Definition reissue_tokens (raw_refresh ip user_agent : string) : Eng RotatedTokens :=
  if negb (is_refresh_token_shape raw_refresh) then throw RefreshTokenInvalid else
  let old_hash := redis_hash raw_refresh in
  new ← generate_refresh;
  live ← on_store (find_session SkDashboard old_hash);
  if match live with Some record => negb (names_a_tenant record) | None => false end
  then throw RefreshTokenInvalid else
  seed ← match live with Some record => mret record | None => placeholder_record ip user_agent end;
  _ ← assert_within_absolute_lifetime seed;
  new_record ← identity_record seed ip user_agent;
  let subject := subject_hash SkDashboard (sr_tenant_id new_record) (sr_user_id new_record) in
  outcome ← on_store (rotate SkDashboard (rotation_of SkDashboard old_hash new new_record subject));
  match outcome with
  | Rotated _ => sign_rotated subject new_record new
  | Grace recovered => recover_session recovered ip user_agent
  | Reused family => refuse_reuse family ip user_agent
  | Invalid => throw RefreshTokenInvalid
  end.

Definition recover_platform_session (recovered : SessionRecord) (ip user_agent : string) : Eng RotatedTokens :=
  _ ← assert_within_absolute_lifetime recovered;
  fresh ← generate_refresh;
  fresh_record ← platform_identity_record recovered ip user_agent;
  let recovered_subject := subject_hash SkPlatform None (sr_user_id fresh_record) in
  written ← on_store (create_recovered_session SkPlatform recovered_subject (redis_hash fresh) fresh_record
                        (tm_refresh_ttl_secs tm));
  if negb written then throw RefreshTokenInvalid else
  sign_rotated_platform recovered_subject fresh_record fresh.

What the task requires: This exercise calls for the lines from the one holding "new ← generate_refresh;" through the end of the entries, transcribed exactly and with nothing more.

Answer to this task:
  new ← generate_refresh;
  live ← on_store (find_session SkDashboard old_hash);
  if match live with Some record => negb (names_a_tenant record) | None => false end
  then throw RefreshTokenInvalid else
  seed ← match live with Some record => mret record | None => placeholder_record ip user_agent end;
  _ ← assert_within_absolute_lifetime seed;
  new_record ← identity_record seed ip user_agent;
  let subject := subject_hash SkDashboard (sr_tenant_id new_record) (sr_user_id new_record) in
  outcome ← on_store (rotate SkDashboard (rotation_of SkDashboard old_hash new new_record subject));
  match outcome with
  | Rotated _ => sign_rotated subject new_record new
  | Grace recovered => recover_session recovered ip user_agent
  | Reused family => refuse_reuse family ip user_agent
  | Invalid => throw RefreshTokenInvalid
  end.

Definition recover_platform_session (recovered : SessionRecord) (ip user_agent : string) : Eng RotatedTokens :=
  _ ← assert_within_absolute_lifetime recovered;
  fresh ← generate_refresh;
  fresh_record ← platform_identity_record recovered ip user_agent;
  let recovered_subject := subject_hash SkPlatform None (sr_user_id fresh_record) in
  written ← on_store (create_recovered_session SkPlatform recovered_subject (redis_hash fresh) fresh_record
                        (tm_refresh_ttl_secs tm));
  if negb written then throw RefreshTokenInvalid else
  sign_rotated_platform recovered_subject fresh_record fresh.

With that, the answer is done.